The monument was inaugurated on September 10, 1838, in a lavish ceremony presided over by the newly crowned Emperor of Austria, Ferdinand I. However, it is considered to have been officially opened in 1859 when the French Emperor Napoleon III and the first king of a united Italy, Victor Emmanuel II, entered Milan after the victories of the Franco-Sardinian troops over the Austrians at Palestro, Magenta, and Solferino. The structure was renamed the Arch of Peace in honor of the Congress of Vienna in 1815, which ended the era of Napoleonic wars.
In keeping with the aesthetics of Neoclassicism and the Napoleonic Empire style, the arch is modeled on ancient Roman triumphal structures. Its closest prototypes are the Arch of Constantine and the Arch of Septimius Severus at the Roman Forum.

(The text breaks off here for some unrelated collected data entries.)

Inductive Event :=
| ClickMic                                  (* the microphone button *)
| ClickClearError
| SpeechResult (results : list string)      (* recognition.onresult *)
| SpeechError (code : string)               (* recognition.onerror *)
| SpeechEnd                                 (* recognition.onend *)
| Elapse (ms : N)
| Fire (id : TimerId)
| TokenResponse (o : FetchOutcome)
| EstablishResponse (s : SessionId) (o : EstablishOutcome)
| FromSession (s : SessionId) (b : Boundary).

Definition runTask (t : Task) : Action :=
  match t with
  | SilenceExpiry c => W.silenceExpired wakeOptions c
  | RestartRecognition c => W.restartRecognition c
  | SettleConnect => A.connect
  end.

Definition onBoundary (c : Captured) (b : Boundary) : Action :=
  match b with
  | AudioStart => A.onAudioStartEvent (agentOptions c)
  | AudioStopped => A.onAudioStoppedEvent (agentOptions c)
  | UserSpeechStarted => A.onSpeechStartedEvent (agentOptions c)
  | UserSpeechStopped => A.onSpeechStoppedEvent (agentOptions c)
  end.

Definition elapse (ms : N) (w : World) : World :=
  setTimers
    (map (fun t => {| timer_id := timer_id t;
                      timer_left := (timer_left t - ms)%N;
                      timer_task := timer_task t |})
         (Host.timers (host w))) w.

Section Bound.
Variable bind : Binding.

(** One event; [None] when the event cannot happen in [w]. *)
Definition step (e : Event) (w : World) : option World :=
  match e with
  | ClickMic =>
(* disabled={isConnecting}, line 178 *)
if Agent.isConnecting (agent w) then None
else Some (handleToggleListening w)
| ClickClearError =>
match error w with
| Some _ => Some (clearError w)
| None => None
end
| SpeechResult results =>
if W.hasRecognition w
then Some (W.handleSpeechResult wakeOptions (bind w) results w)
else None
| SpeechError code =>
if W.hasRecognition w then Some (W.handleSpeechError code w) else None
| SpeechEnd =>
if W.hasRecognition w
then Some ((setRecognizing false ;; W.handleSpeechEnd (bind w)) w)
else None
| Elapse ms =>
if forallb (fun t => (ms <=? timer_left t)%N) (Host.timers (host w))
then Some (elapse ms w)
else None
| Fire id =>
match findTimer id w with
| Some t =>
    if (timer_left t =? 0)%N
    then Some ((setTimers (withoutTimer id (Host.timers (host w))) ;;
                runTask (timer_task t)) w)
    else None
| None => None
end
| TokenResponse o => resume AwaitToken (A.connectAfterToken o) w
| EstablishResponse s o =>
resume (AwaitEstablish s) (A.connectAfterEstablish o) w
| FromSession s b =>
if existsb (Nat.eqb s) (Host.listeners (host w))
then Some (onBoundary (bind w) b w)
else None
end.


Fixpoint run (es : list Event) (w : World) : option World :=
  match es with
  | [] => Some w
  | e :: rest =>
      match step e w with
      | Some w' => run rest w'
      | None => None
      end
  end.

(** The world after the first render and both mount effects. *)
Definition mounted (speechRecognition : bool) : World :=
  (W.mountEffect speechRecognition ;; A.mountEffect) initialWorld.

Inductive reachable : World -> Prop :=
| reach_mounted : forall sr, reachable (mounted sr)
| reach_step : forall w e w',
    reachable w -> step e w = Some w' -> reachable w'.

End Bound.
End Home.

End Page.

(* ------------------------------------------------------------------------- *)
(** ** Observations used in the statements *)

Local Open Scope list_scope.

Module W := UseWakeWordDetection.
Module A := UseRealtimeAgent.

(** The [clearTimeout] call that a restart of the countdown makes first. *)
Definition cancelled (w : World) : list Effect :=
  match Wake.silenceTimerRef (wake w) with
  | Some old => [ClearTimeout old]
  | None => []
  end.

(** The [recognition.start()] call of the expiry callback, when it is made
    and does not throw. *)
Definition restarted (c : Captured) (w : World) : list Effect :=
  if W.hasRecognition w && cap_isListening c && negb (Host.recognizing (host w))
  then [RecognitionStart]
  else [].


(** A page whose browser has no speech engine: no recognition object, and
    nothing reported or running. *)
Definition engineless (w : World) : Prop :=
  W.hasRecognition w = false /\
  Wake.isListening (wake w) = false /\
  Host.recognizing (host w) = false.

(** The two flags of the wake-word gate. *)
Definition flagsAgree (w : World) : Prop :=
  Wake.wakeWordDetected (wake w) = Wake.conversationActive (wake w).


(** Worlds used as examples: the page after its first render, after the
    first click on the microphone, and after the transcript "Hey guide" has
    then been heard by the handler the mount effect installed. *)
Definition exampleListening : World :=
  Page.handleToggleListening (Page.mounted true).

Definition exampleWoken : World :=
  W.handleSpeechResult (Page.wakeOptions None) Page.firstRender
                       ["Hey "%string; "guide"%string] exampleListening.


(** The microphone is switched on, the wake word is heard, the microphone
    is switched off during the settle delay, the scheduled [connect()] runs
    and succeeds, and the microphone is switched on again. *)
Definition exampleToggleDuringSettle : list Page.Event :=
  [Page.ClickMic; Page.SpeechResult ["Hey guide"%string]; Page.ClickMic;
   Page.Elapse 800; Page.Fire 2; Page.TokenResponse ResponseOk;
   Page.EstablishResponse 0 Established; Page.ClickMic].

(** One conversation that nobody continues: wake word, connection, ten
    seconds of silence. *)
Definition exampleSilentConversation : list Page.Event :=
  [Page.ClickMic; Page.SpeechResult ["Hey guide"%string];
   Page.Elapse 800; Page.Fire 2; Page.TokenResponse ResponseOk;
   Page.EstablishResponse 0 Established; Page.Elapse 9200; Page.Fire 1].

(* ------------------------------------------------------------------------- *)
(** ** Further observations *)

Definition isRecognitionStart (e : Effect) : bool :=
  match e with RecognitionStart => true | _ => false end.

Definition isSilence (t : Timer) : bool :=
  match timer_task t with SilenceExpiry _ => true | _ => false end.

(** The pending countdowns of the silence timer. *)
Definition countdowns (w : World) : list Timer :=
  filter isSilence (Host.timers (host w)).

(** A timer table is in order: ids are below the next id and distinct, a
    pending countdown is the one the ref holds, and the ref holds the id of
    a countdown, pending or not. *)
Definition tableInOrder (ts : list Timer) (next : TimerId)
                        (ref : option TimerId) : Prop :=
  (forall t, In t ts -> (timer_id t < next)%nat) /\
  NoDup (map timer_id ts) /\
  (forall t, In t ts -> isSilence t = true -> ref = Some (timer_id t)) /\
  (forall r, ref = Some r -> (r < next)%nat) /\
  (forall t, In t ts -> ref = Some (timer_id t) -> isSilence t = true).

Definition timersInOrder (w : World) : Prop :=
  tableInOrder (Host.timers (host w)) (Host.nextTimer (host w))
               (Wake.silenceTimerRef (wake w)).

(** The table once the timer the ref holds is cleared. *)
Definition withoutRef (ref : option TimerId) (ts : list Timer) : list Timer :=
  match ref with
  | Some old => Browser.withoutTimer old ts
  | None => ts
  end.

(** What the page shows of the link is coherent. *)
Definition linkCoherent (w : World) : Prop :=
  Agent.agentRef (agent w) = true /\
  (Agent.isConnected (agent w) = true -> A.hasSession w = true) /\
  (Agent.isConnecting (agent w) = true ->
   Agent.isConnectingRef (agent w) = true) /\
  (Agent.isConnected (agent w) = true ->
   Agent.isConnecting (agent w) = false).

(** The closure a pending callback holds. *)
Definition closureOf (t : Task) : option Captured :=
  match t with
  | SilenceExpiry c => Some c
  | RestartRecognition c => Some c
  | SettleConnect => None
  end.

(** Every pending callback was made by a handler of the first render. *)
Definition firstRenderTimers (w : World) : Prop :=
  forall t c, In t (Host.timers (host w)) ->
              closureOf (timer_task t) = Some c -> c = Page.firstRender.

(** The page reports listening whenever the speech engine runs. *)
Definition engineReported (w : World) : Prop :=
  Host.recognizing (host w) = true ->
  Wake.isListening (wake w) = true /\ W.hasRecognition w = true.

(** [handleToggleListening] is the only handler a click on the microphone
    runs. *)
Definition isClickMic (e : Page.Event) : bool :=
  match e with Page.ClickMic => true | _ => false end.

(** The message of a second [startListening()]. *)
Definition startFailed : string :=
  ("Failed to start listening: " ++ Browser.alreadyStarted)%string.

(* ------------------------------------------------------------------------- *)
(** ** What the page renders, and what unmounting leaves behind *)

(** JavaScript truthiness of a value that is a string or is missing. *)
Definition truthy (s : option string) : bool :=
  match s with
  | Some t => negb (String.eqb t EmptyString)
  | None => false
  end.

Definition textOf (s : option string) : string :=
  match s with Some t => t | None => EmptyString end.

Module View.

(** The wake word between double quotes. *)
Definition quoted (s : string) : string :=
  String (ascii_of_nat 34) (s ++ String (ascii_of_nat 34) EmptyString)%string.

(** [getStatusText], page.tsx lines 92-100. *)
Definition getStatusText (envWakeWord : option string) (w : World) : string :=
  if truthy (Page.error w) then ("Error: " ++ textOf (Page.error w))%string
  else if Agent.isConnecting (agent w) then "Connecting to AI..."%string
  else if Agent.isSpeaking (agent w) then "AI is speaking..."%string
  else if Wake.conversationActive (wake w) && Agent.isConnected (agent w)
       then "Listening - speak your question"%string
  else if Wake.wakeWordDetected (wake w)
       then "Wake word detected - connecting..."%string
  else if Wake.isListening (wake w)
       then ("Say " ++ quoted (Page.wakeWord envWakeWord) ++ " to start")%string
  else "Click to start listening"%string.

The Milanese arch is second in size only to the Arc de Triomphe in Paris. The arch is 25 meters high and 24 meters wide. It is topped by a bronze quadriga—a Roman chariot drawn by six horses—interpreted as the chariot of the goddess of Peace with a palm branch entering the city of Milan. On either side of the chariot, at the corners of the arch, are four equestrian figures of Victory (goddesses of victory) with laurel wreaths—work by the Bolognese sculptor Giovanni Putti. Below, on the attic (on both sides of the arch), are four allegorical figures of the main rivers of the Lombardy and Veneto regions—Adige, Ticino, Po, and Tagliamento.
In the middle register of the arch, behind Corinthian columns, are allegorical reliefs on the theme of Napoleon's defeat and the restoration of Austrian rule in Lombardy. The position of the horses leading the quadriga was changed at the behest of the Austrian Habsburgs: to mock the French, the horses were turned 180 degrees so that their rear ends faced France.
After Milan shifted from Austrian Habsburg rule to Piedmont, the only changes made to the monument were new dedicatory inscriptions placed on the attic.